[MATERIAL SUPPLIED Boundary: Start]
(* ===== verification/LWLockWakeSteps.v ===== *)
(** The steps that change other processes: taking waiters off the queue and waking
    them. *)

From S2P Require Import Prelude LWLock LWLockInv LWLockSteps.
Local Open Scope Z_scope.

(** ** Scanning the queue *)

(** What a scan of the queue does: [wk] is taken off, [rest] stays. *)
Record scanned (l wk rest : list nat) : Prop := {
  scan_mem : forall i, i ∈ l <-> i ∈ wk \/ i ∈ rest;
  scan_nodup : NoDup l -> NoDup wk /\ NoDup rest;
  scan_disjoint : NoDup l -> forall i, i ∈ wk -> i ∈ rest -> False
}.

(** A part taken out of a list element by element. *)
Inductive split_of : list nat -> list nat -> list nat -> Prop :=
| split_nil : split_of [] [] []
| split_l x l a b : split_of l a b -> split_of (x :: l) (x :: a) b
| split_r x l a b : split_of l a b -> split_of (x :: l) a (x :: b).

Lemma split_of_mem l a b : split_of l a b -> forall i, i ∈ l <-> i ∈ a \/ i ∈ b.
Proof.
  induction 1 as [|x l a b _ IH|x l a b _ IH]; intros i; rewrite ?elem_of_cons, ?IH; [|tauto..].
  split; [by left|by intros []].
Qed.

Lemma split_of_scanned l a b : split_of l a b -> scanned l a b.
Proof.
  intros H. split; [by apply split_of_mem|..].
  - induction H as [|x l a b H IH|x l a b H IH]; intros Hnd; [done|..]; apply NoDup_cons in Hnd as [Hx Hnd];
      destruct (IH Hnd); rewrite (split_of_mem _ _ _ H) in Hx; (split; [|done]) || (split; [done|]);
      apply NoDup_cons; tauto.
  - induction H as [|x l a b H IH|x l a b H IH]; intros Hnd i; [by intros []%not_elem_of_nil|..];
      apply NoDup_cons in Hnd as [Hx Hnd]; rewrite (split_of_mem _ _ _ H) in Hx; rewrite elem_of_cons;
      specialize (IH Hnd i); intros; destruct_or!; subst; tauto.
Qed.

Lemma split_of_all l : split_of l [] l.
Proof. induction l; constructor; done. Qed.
[MATERIAL SUPPLIED Boundary: End]
Above are the records; copy all of them exactly.

■ **RESPONSE TO THE EXERCISE**
(* ===== verification/LWLockWakeSteps.v ===== *)
(** The steps that change other processes: taking waiters off the queue and waking
    them. *)

From S2P Require Import Prelude LWLock LWLockInv LWLockSteps.
Local Open Scope Z_scope.

(** ** Scanning the queue *)

(** What a scan of the queue does: [wk] is taken off, [rest] stays. *)
Record scanned (l wk rest : list nat) : Prop := {
  scan_mem : forall i, i ∈ l <-> i ∈ wk \/ i ∈ rest;
  scan_nodup : NoDup l -> NoDup wk /\ NoDup rest;
  scan_disjoint : NoDup l -> forall i, i ∈ wk -> i ∈ rest -> False
}.

(** A part taken out of a list element by element. *)
Inductive split_of : list nat -> list nat -> list nat -> Prop :=
| split_nil : split_of [] [] []
| split_l x l a b : split_of l a b -> split_of (x :: l) (x :: a) b
| split_r x l a b : split_of l a b -> split_of (x :: l) a (x :: b).

Lemma split_of_mem l a b : split_of l a b -> forall i, i ∈ l <-> i ∈ a \/ i ∈ b.
Proof.
  induction 1 as [|x l a b _ IH|x l a b _ IH]; intros i; rewrite ?elem_of_cons, ?IH; [|tauto..].
  split; [by left|by intros []].
Qed.

Lemma split_of_scanned l a b : split_of l a b -> scanned l a b.
Proof.
  intros H. split; [by apply split_of_mem|..].
  - induction H as [|x l a b H IH|x l a b H IH]; intros Hnd; [done|..]; apply NoDup_cons in Hnd as [Hx Hnd];
      destruct (IH Hnd); rewrite (split_of_mem _ _ _ H) in Hx; (split; [|done]) || (split; [done|]);
      apply NoDup_cons; tauto.
  - induction H as [|x l a b H IH|x l a b H IH]; intros Hnd i; [by intros []%not_elem_of_nil|..];
      apply NoDup_cons in Hnd as [Hx Hnd]; rewrite (split_of_mem _ _ _ H) in Hx; rewrite elem_of_cons;
      specialize (IH Hnd i); intros; destruct_or!; subst; tauto.
Qed.

Lemma split_of_all l : split_of l [] l.
Proof. induction l; constructor; done. Qed.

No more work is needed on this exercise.